Dataset entries:
══════════════════════════════
Definition CompactLocal (s : clusterState) (threshold : Z) : option (clusterState * list effect) :=
  with_local s (compactNode threshold).

(** ** Remote updates *)

(** The node itself discards its own tombstone. *)
Definition tombstoned (tombs : gmap string time) (nodeID senderID : string) :
    bool * gmap string time :=
  match tombs !! nodeID with
  | None => (false, tombs)
  | Some _ =>
      if decide (nodeID = senderID) then (false, delete nodeID tombs) else (true, tombs)
  end.

Definition applyDigestEntry (senderID : string) (s : clusterState) (entry : digestEntry) :
    clusterState * list effect :=
  match nodes s !! dg_ID entry with
  | Some _ => (s, [])
  | None =>
      if dg_Left entry then (s, [])
      else
        let '(dead, tombs) := tombstoned (tombstones s) (dg_ID entry) senderID in
        if dead then (mkState (localID s) (nodes s) tombs, [])
        else
          (mkState (localID s) (<[dg_ID entry := newNode (dg_ID entry) (dg_Addr entry)]> (nodes s)) tombs,
           [Watch (OnJoin (dg_ID entry))])
  end.

Definition ApplyDigest (s : clusterState) (senderID : string) (d : digest) :
    clusterState * list effect :=
  fold_emit (applyDigestEntry senderID) s d.

(** One iteration of the compaction loop of [applyDeltaEntry]: the key is
    looked up again, since iterating over a Go map skips a key deleted before
    it is reached. *)
Definition discardEntry (metricID nodeID : string) (compactVersion : N)
    (entries : gmap string Entry) (key : string) : gmap string Entry * list effect :=
  match entries !! key with
  | None => (entries, [])
  | Some e =>
      if decide (e_Version e ≤ compactVersion)%N then
        (delete (e_Key e) entries,
         metricsDeleteEntry metricID e ++
         (if e_Deleted e then [] else [Watch (OnDeleteKey nodeID (e_Key e))]))
      else (entries, [])
  end.

Definition discardCompacted (metricID nodeID : string) (compactVersion : N)
    (entries : gmap string Entry) : gmap string Entry * list effect :=
  fold_emit (discardEntry metricID nodeID compactVersion) entries (map_range entries).*1.

(** The loop of [applyDeltaEntry] over the entries; an invalid compaction
    version returns from the whole function. *)
Fixpoint applyEntries (now : time) (nodeID : string) (state : nodeState) (es : list Entry) :
    nodeState * list effect :=
  match es with
  | [] => (state, [])
  | e :: es' =>
      if decide (e_Version e ≤ n_Version (ns_meta state))%N then applyEntries now nodeID state es'
      else
        let existing := default zero_entry (ns_Entries state !! e_Key e) in
        let state1 := put_entry e state in
        let effs1 := metricsUpsertEntry (n_ID (ns_meta state)) e existing in
        if e_Internal e then
          if decide (e_Key e = leftKey) then
            let '(state2, effs2) :=
              applyEntries now nodeID (set_Expiry (now + nodeExpiry) (set_Left state1)) es' in
            (state2, effs1 ++ [Watch (OnLeave nodeID)] ++ effs2)
          else if decide (e_Key e = compactKey) then
            match ParseUint (e_Value e) with
            | None => (state1, effs1)
            | Some compactVersion =>
                let '(entries, effsc) :=
                  discardCompacted (n_ID (ns_meta state)) nodeID compactVersion (ns_Entries state1) in
                let '(state2, effs2) := applyEntries now nodeID (set_Entries entries state1) es' in
                (state2, effs1 ++ effsc ++ effs2)
            end
          else
            let '(state2, effs2) := applyEntries now nodeID state1 es' in (state2, effs1 ++ effs2)
        else
          let call := if e_Deleted e then OnDeleteKey nodeID (e_Key e)
                      else OnUpsertKey nodeID (e_Key e) (e_Value e) in
          let '(state2, effs2) := applyEntries now nodeID state1 es' in
          (state2, effs1 ++ [Watch call] ++ effs2)
  end.

Definition applyDeltaEntry (now : time) (senderID : string) (s : clusterState) (entry : deltaEntry) :
    clusterState * list effect :=
  if decide (dl_ID entry = localID s) then (s, [])
  else
    match nodes s !! dl_ID entry with
    | Some state =>
        let '(state', effs) := applyEntries now (dl_ID entry) state (dl_Entries entry) in
        (set_node (dl_ID entry) state' s, effs)
    | None =>
        let '(dead, tombs) := tombstoned (tombstones s) (dl_ID entry) senderID in
        if dead then (mkState (localID s) (nodes s) tombs, [])
        else
          let '(state', effs) :=
            applyEntries now (dl_ID entry) (newNode (dl_ID entry) (dl_Addr entry)) (dl_Entries entry) in
          (mkState (localID s) (<[dl_ID entry := state']> (nodes s)) tombs,
           Watch (OnJoin (dl_ID entry)) :: effs)
    end.

Definition ApplyDelta (now : time) (s : clusterState) (senderID : string) (d : delta) :
    clusterState * list effect :=
  fold_emit (applyDeltaEntry now senderID) s d.

(** ** Expiry and liveness *)

Definition expired_at (t : time) (state : nodeState) : Prop :=
  time_IsZero (n_Expiry (ns_meta state)) = false ∧ time_After t (n_Expiry (ns_meta state)) = true.

#[global] Instance expired_at_dec t state : Decision (expired_at t state).
Proof. unfold expired_at. apply _. Defined.

Definition removeNode (t : time) (s : clusterState) (id : string) : clusterState * list effect :=
  (mkState (localID s) (delete id (nodes s)) (<[id := t]> (tombstones s)),
   [EntriesDeletePartialMatch id; Watch (OnExpired id); DetectorRemove id]).

Definition RemoveExpiredAt (s : clusterState) (t : time) : clusterState * list effect :=
  let tombs := filter (λ p, time_After t (p.2 + nodeTombstoneExpiry) = false) (tombstones s) in
  let nodeIDs := (λ st, n_ID (ns_meta st)) <$> filter (expired_at t) (map_range (nodes s)).*2 in
  fold_emit (removeNode t) (mkState (localID s) (nodes s) tombs) nodeIDs.

Definition RemoveExpired (now : time) (s : clusterState) : clusterState * list effect :=
  RemoveExpiredAt s now.

Context `{FailureDetector D}.

(** The body of the loop of [UpdateLiveness] for the node stored at [key]. *)
Definition updateNodeLiveness (now : time) (suspicionThreshold : float64)
    (s : clusterState) (d : D) (key : string) (node : nodeState) :
    option (clusterState * D * list effect) :=
  let id := n_ID (ns_meta node) in
  if decide (id = localID s ∨ n_Left (ns_meta node) = true) then Some (s, d, [])
  else
    '(suspicionLevel, d') ← SuspicionLevel d id now;
    if flt suspicionThreshold suspicionLevel then
      if n_Unreachable (ns_meta node) then Some (s, d', [])
      else Some (set_node key (set_Expiry (now + nodeExpiry) (set_Unreachable true node)) s, d',
                 [Watch (OnUnreachable id)])
    else
      if n_Unreachable (ns_meta node) then
        Some (set_node key (set_Expiry zero_time (set_Unreachable false node)) s, d',
              [Watch (OnReachable id)])
      else Some (s, d', []).

Fixpoint updateLiveness_loop (now : time) (suspicionThreshold : float64)
    (s : clusterState) (d : D) (l : list (string * nodeState)) :
    option (clusterState * D * list effect) :=
  match l with
  | [] => Some (s, d, [])
  | (key, node) :: l' =>
      '(s1, d1, effs1) ← updateNodeLiveness now suspicionThreshold s d key node;
      '(s2, d2, effs2) ← updateLiveness_loop now suspicionThreshold s1 d1 l';
      Some (s2, d2, effs1 ++ effs2)
  end.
══════════════════════════════
Please give an exact copy of the entries above, from the line with "fold_emit (applyDigestEntry senderID) s d." down to the line with "else if decide", inclusive, and nothing else.

Output for this exercise:
  fold_emit (applyDigestEntry senderID) s d.

(** One iteration of the compaction loop of [applyDeltaEntry]: the key is
    looked up again, since iterating over a Go map skips a key deleted before
    it is reached. *)
Definition discardEntry (metricID nodeID : string) (compactVersion : N)
    (entries : gmap string Entry) (key : string) : gmap string Entry * list effect :=
  match entries !! key with
  | None => (entries, [])
  | Some e =>
      if decide (e_Version e ≤ compactVersion)%N then
        (delete (e_Key e) entries,
         metricsDeleteEntry metricID e ++
         (if e_Deleted e then [] else [Watch (OnDeleteKey nodeID (e_Key e))]))
      else (entries, [])
  end.

Definition discardCompacted (metricID nodeID : string) (compactVersion : N)
    (entries : gmap string Entry) : gmap string Entry * list effect :=
  fold_emit (discardEntry metricID nodeID compactVersion) entries (map_range entries).*1.

(** The loop of [applyDeltaEntry] over the entries; an invalid compaction
    version returns from the whole function. *)
Fixpoint applyEntries (now : time) (nodeID : string) (state : nodeState) (es : list Entry) :
    nodeState * list effect :=
  match es with
  | [] => (state, [])
  | e :: es' =>
      if decide (e_Version e ≤ n_Version (ns_meta state))%N then applyEntries now nodeID state es'
      else
        let existing := default zero_entry (ns_Entries state !! e_Key e) in
        let state1 := put_entry e state in
        let effs1 := metricsUpsertEntry (n_ID (ns_meta state)) e existing in
        if e_Internal e then
          if decide (e_Key e = leftKey) then
            let '(state2, effs2) :=
              applyEntries now nodeID (set_Expiry (now + nodeExpiry) (set_Left state1)) es' in
            (state2, effs1 ++ [Watch (OnLeave nodeID)] ++ effs2)
          else if decide (e_Key e = compactKey) then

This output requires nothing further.